Definition finishRecoveryRun (f : finish_run) (now : Z) : tx db unit :=
  state ← db_first webhookRecoveryState (λ _, true);
  match state with
  | None => mret tt
  | Some (id, st) =>
      match fr_outcome f with
      | RunError =>
          let failures := rn_consecutiveFailures st + 1 in
          db_patch webhookRecoveryState id (λ r, r <| rn_lastOutcome := RunError |>
            <| rn_lastError := fr_error f |> <| rn_consecutiveFailures := failures |>
            <| rn_nextRunAt := now + nextRunDelayMs failures |>
            <| rn_scannedThrough := clampWatermark (rn_scannedThrough st) now |>)
      | outcome =>
          db_patch webhookRecoveryState id (λ r, r <| rn_lastOutcome := outcome |>
            <| rn_lastError := None |>
            <| rn_lastSuccessAt := match outcome with RunOk => Some now | _ => rn_lastSuccessAt st end |>
            <| rn_consecutiveFailures := 0 |> <| rn_nextRunAt := now |>
            <| rn_scannedThrough := match fr_newestDeliveredAt f with
                 | None => clampWatermark (rn_scannedThrough st) now
                 | Some newest => advanceWatermark (rn_scannedThrough st) newest now end |>
            <| rn_listed := fr_listed f |> <| rn_missing := fr_missing f |>
            <| rn_requested := fr_requested f |>)
      end
  end.

(** ** One recovery run (recovery.ts)

    [Date.parse] ([None] when the text is no date), [localeCompare] and the [cursor] parameter of
    a URL ([None] when the text is no URL) are parameters. *)

Section recovery.
Context (dateParse : string → option Z) (localeCompare : string → string → Z).
Context (urlCursor : string → option (option string)).

(** The [Map] from GUID to its newest failed attempt keeps the order of first insertion. *)
Fixpoint note_newest (c : recovery_candidate) (l : list recovery_candidate) : list recovery_candidate :=
  match l with
  | [] => [c]
  | p :: l =>
      if String.eqb (rc_guid p) (rc_guid c)
      then (if rc_deliveredAt c <=? rc_deliveredAt p then p else c) :: l
      else p :: note_newest c l
  end.

(** The attempt of one listed item that is worth repeating. *)
Definition recoverable_item (delivered : list string) (now scannedThrough : Z) (i : delivery_item)
    : option recovery_candidate :=
  if bool_decide (di_guid i ∈ delivered) || negb (isFailedDelivery i) then None
  else if negb (String.eqb (di_event i) "workflow_job") then None
  else match dateParse (di_delivered_at i) with
  | None => None
  | Some deliveredAt =>
      if deliveredAt <=? scannedThrough then None
      else if MAX_RECOVERABLE_AGE_MS <? now - deliveredAt then None
      else Some (RecoveryCandidate (di_guid i) (di_id i) (di_event i) deliveredAt (di_status_code i))
  end.

Definition delivered_guids (items : list delivery_item) : list string :=
  set_of (di_guid <$> filter (λ i, isFailedDelivery i = false) items).

Definition newest_candidates (delivered : list string) (items : list delivery_item)
    (now scannedThrough : Z) : list recovery_candidate :=
  foldl (λ l i, match recoverable_item delivered now scannedThrough i with
                | Some c => note_newest c l
                | None => l
                end) [] items.

Definition older_first (l r : recovery_candidate) : Z :=
  if rc_deliveredAt l - rc_deliveredAt r =? 0 then localeCompare (rc_guid l) (rc_guid r)
  else rc_deliveredAt l - rc_deliveredAt r.

Definition selectRecoverable (items : list delivery_item) (now scannedThrough : Z)
    : list recovery_candidate :=
  take MAX_REDELIVERIES_PER_RUN (to_sorted older_first
    (newest_candidates (delivered_guids items) items now scannedThrough)).

(** The two optional quotes of the regular expression allow [rel=next] and [rel=] followed by a
    quoted [next]. *)
Definition strip_prefix (p : string) (s : string) : option string :=
  if starts_with p s then Some (slice_from (String.length p) s) else None.

Definition trim_start (s : string) : string :=
  String.string_of_list_ascii (drop_spaces (String.list_ascii_of_string s)).

Definition quote : string := String quote_char "".

(** The URL of a part of a Link header that matches the regular expression of the next page. *)
Definition next_link (part : string) : option string :=
  match strip_prefix "<" (trim_start part) with
  | None => None
  | Some rest =>
      match str_split ">" rest with
      | url :: after :: more =>
          let after := str_join ">" (after :: more) in
          match strip_prefix ";" (trim_start after) with
          | None => None
          | Some rel =>
              match strip_prefix "rel=" (trim_start rel) with
              | None => None
              | Some v =>
                  if (starts_with "next" v || starts_with (quote +:+ "next") v) &&
                     negb (String.eqb url "")
                  then Some url else None
              end
          end
      | _ => None
      end
  end.

Fixpoint first_cursor (parts : list string) : option string :=
  match parts with
  | [] => None
  | part :: parts =>
      match next_link part with
      | None => first_cursor parts
      | Some url =>
          match urlCursor url with
          | Some (Some cursor) => if String.eqb cursor "" then None else Some cursor
          | _ => None
          end
      end
  end.

Definition parseNextCursor (link : option string) : option string :=
  match link with
  | None => None
  | Some link => if String.eqb link "" then None else first_cursor (str_split "," link)
  end.

Definition pageIsExhausted (items : list delivery_item) (scannedThrough : Z) : bool :=
  forallb (λ i, match dateParse (di_delivered_at i) with
                | None => true
                | Some t => t <=? scannedThrough
                end) items.

Definition newestDeliveryTime (items : list delivery_item) : option Z :=
  foldl (λ newest i, match dateParse (di_delivered_at i) with
                     | Some t => match newest with
                                 | Some n => if n <? t then Some t else newest
                                 | None => Some t
                                 end
                     | None => newest
                     end) None items.

(** *** The orchestration

    An action is not a transaction: each mutation it runs commits on its own, so what was
    written stays written when a later call fails. *)

Definition act (A : Type) : Type := db → (A + gh_error) * db.

Definition act_ret {A} (a : A) : act A := λ s, (inl a, s).
Definition act_bind {A B} (m : act A) (f : A → act B) : act B := λ s,
  match m s with
  | (inl a, s') => f a s'
  | (inr e, s') => (inr e, s')
  end.
Definition act_catch {A} (m : act A) (handler : gh_error → act A) : act A := λ s,
  match m s with
  | (inl a, s') => (inl a, s')
  | (inr e, s') => handler e s'
  end.

(** [ctx.runMutation(...)] *)
Definition mutation {A} (m : tx db A) : act A := λ s,
  match m s with
  | Done (a, s') => (inl a, s')
  | Failed (Thrown msg) | Failed (Refused _ msg) => (inr (GhMessage msg), s)
  end.

(** The two GitHub calls. *)
Record recovery_client := RecoveryClient {
  listDeliveries : option string → (list delivery_item * option string) + gh_error;
  redeliver : Z → option gh_error;
}.

(** The loop over pages; the flag says that the page cap cut it short. *)
Fixpoint list_pages (client : recovery_client) (scannedThrough : Z) (pages : nat)
    (cursor : option string) (items : list delivery_item) : (list delivery_item * bool) + gh_error :=
  match pages with
  | O => inl (items, is_some cursor)
  | S pages =>
      match listDeliveries client cursor with
      | inr e => inr e
      | inl (page, nextCursor) =>
          let items := items ++ page in
          if is_none nextCursor || pageIsExhausted page scannedThrough then inl (items, false)
          else list_pages client scannedThrough pages nextCursor items
      end
  end.

Definition act_throw {A} (e : gh_error) : act A := λ s, (inr e, s).

(** One claimed delivery: a refusal is recorded and does not stop the batch. *)
Definition redeliver_one (client : recovery_client) (requested : Z) (c : string * Z) : act Z :=
  act_catch
    (act_bind match redeliver client c.2 with None => act_ret tt | Some e => act_throw e end (λ _,
     act_bind (mutation (settleRecovery c.1 true None)) (λ _, act_ret (requested + 1))))
    (λ e, act_bind (mutation (settleRecovery c.1 false
       (Some (describeRecoveryFailure e "requesting a redelivery")))) (λ _, act_ret requested)).

Fixpoint redeliver_all (client : recovery_client) (requested : Z) (cs : list (string * Z)) : act Z :=
  match cs with
  | [] => act_ret requested
  | c :: cs => act_bind (redeliver_one client requested c) (λ n, redeliver_all client n cs)
  end.

Record run_result := RunResult { rr_listed : Z; rr_missing : Z; rr_requested : Z; rr_outcome : run_outcome }.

┄┄┄┄┄┄┄┄┄┄┄┄┄┄┄┄┄┄┄┄

Task objective: What is the number of lines above that contain the word "isFailedDelivery"? Answer with that number only.

Output for this task: 2